| Exercise directions |
When the line containing "Definition cached_fact : string" appears in the data below, begin copying there and stop only after the line containing "pe_runtime warm_engine; pe_factCache".

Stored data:
● ● ● ● ●
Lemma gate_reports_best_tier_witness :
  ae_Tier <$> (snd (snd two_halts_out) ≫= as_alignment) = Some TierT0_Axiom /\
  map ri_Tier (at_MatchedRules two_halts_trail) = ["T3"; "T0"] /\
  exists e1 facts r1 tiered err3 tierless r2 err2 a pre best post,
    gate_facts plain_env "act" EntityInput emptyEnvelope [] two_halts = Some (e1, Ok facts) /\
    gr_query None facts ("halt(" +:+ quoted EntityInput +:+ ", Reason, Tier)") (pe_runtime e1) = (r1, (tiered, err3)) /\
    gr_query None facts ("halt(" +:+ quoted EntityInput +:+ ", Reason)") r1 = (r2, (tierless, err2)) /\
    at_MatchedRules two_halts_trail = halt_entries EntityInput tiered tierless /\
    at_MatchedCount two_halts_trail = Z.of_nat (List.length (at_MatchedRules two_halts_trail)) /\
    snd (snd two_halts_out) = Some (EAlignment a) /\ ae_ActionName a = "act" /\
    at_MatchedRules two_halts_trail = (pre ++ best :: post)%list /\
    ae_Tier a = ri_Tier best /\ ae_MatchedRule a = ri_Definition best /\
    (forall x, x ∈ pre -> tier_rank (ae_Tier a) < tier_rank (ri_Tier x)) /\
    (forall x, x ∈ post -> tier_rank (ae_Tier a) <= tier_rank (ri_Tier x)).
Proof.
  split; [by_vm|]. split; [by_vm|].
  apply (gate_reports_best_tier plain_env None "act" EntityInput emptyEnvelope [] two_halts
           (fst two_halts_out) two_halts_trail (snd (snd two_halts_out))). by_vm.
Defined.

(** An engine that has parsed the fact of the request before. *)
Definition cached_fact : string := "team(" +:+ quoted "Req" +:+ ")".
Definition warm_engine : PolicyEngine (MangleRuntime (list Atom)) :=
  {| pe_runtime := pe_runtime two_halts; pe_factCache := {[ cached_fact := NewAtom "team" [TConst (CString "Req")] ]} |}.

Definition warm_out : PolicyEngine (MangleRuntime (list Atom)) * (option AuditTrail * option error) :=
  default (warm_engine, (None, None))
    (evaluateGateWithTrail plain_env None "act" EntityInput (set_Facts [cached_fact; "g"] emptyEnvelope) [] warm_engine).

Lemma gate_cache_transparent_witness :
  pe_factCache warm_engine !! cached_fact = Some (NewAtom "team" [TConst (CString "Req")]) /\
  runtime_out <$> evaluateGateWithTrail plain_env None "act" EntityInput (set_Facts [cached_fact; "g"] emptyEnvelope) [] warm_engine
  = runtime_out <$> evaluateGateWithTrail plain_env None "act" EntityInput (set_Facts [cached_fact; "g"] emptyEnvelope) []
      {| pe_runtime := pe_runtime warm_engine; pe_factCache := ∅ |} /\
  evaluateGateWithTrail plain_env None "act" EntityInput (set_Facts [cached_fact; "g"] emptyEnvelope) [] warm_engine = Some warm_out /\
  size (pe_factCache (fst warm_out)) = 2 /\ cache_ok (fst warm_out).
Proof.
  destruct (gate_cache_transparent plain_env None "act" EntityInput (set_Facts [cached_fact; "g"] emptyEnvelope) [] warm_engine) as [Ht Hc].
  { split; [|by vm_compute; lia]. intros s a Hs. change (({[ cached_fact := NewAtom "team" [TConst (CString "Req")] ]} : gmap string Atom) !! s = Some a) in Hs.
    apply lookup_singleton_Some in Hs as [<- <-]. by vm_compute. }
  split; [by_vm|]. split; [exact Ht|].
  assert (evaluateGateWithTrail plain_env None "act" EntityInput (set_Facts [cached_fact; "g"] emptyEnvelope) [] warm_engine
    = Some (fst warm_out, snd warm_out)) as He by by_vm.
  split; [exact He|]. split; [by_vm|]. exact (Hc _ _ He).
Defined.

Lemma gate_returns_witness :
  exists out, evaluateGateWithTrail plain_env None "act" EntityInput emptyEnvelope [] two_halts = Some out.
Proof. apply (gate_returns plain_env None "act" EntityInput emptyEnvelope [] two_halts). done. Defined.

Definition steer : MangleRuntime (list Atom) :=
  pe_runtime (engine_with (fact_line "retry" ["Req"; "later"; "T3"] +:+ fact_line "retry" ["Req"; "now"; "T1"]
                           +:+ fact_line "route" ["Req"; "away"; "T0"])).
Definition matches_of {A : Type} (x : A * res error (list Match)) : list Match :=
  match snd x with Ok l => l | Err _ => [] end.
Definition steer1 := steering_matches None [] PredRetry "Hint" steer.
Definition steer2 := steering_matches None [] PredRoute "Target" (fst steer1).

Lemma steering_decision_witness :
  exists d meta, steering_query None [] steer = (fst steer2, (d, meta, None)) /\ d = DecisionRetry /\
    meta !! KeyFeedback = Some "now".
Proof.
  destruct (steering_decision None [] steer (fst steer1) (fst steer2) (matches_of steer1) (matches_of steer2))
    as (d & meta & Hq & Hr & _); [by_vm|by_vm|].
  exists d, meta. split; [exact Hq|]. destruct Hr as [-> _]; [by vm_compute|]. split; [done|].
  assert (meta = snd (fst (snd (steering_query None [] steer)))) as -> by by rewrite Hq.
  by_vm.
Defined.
● ● ● ● ●
| Reply to the task |
Definition cached_fact : string := "team(" +:+ quoted "Req" +:+ ")".
Definition warm_engine : PolicyEngine (MangleRuntime (list Atom)) :=
  {| pe_runtime := pe_runtime two_halts; pe_factCache := {[ cached_fact := NewAtom "team" [TConst (CString "Req")] ]} |}.

Definition warm_out : PolicyEngine (MangleRuntime (list Atom)) * (option AuditTrail * option error) :=
  default (warm_engine, (None, None))
    (evaluateGateWithTrail plain_env None "act" EntityInput (set_Facts [cached_fact; "g"] emptyEnvelope) [] warm_engine).

Lemma gate_cache_transparent_witness :
  pe_factCache warm_engine !! cached_fact = Some (NewAtom "team" [TConst (CString "Req")]) /\
  runtime_out <$> evaluateGateWithTrail plain_env None "act" EntityInput (set_Facts [cached_fact; "g"] emptyEnvelope) [] warm_engine
  = runtime_out <$> evaluateGateWithTrail plain_env None "act" EntityInput (set_Facts [cached_fact; "g"] emptyEnvelope) []
      {| pe_runtime := pe_runtime warm_engine; pe_factCache := ∅ |} /\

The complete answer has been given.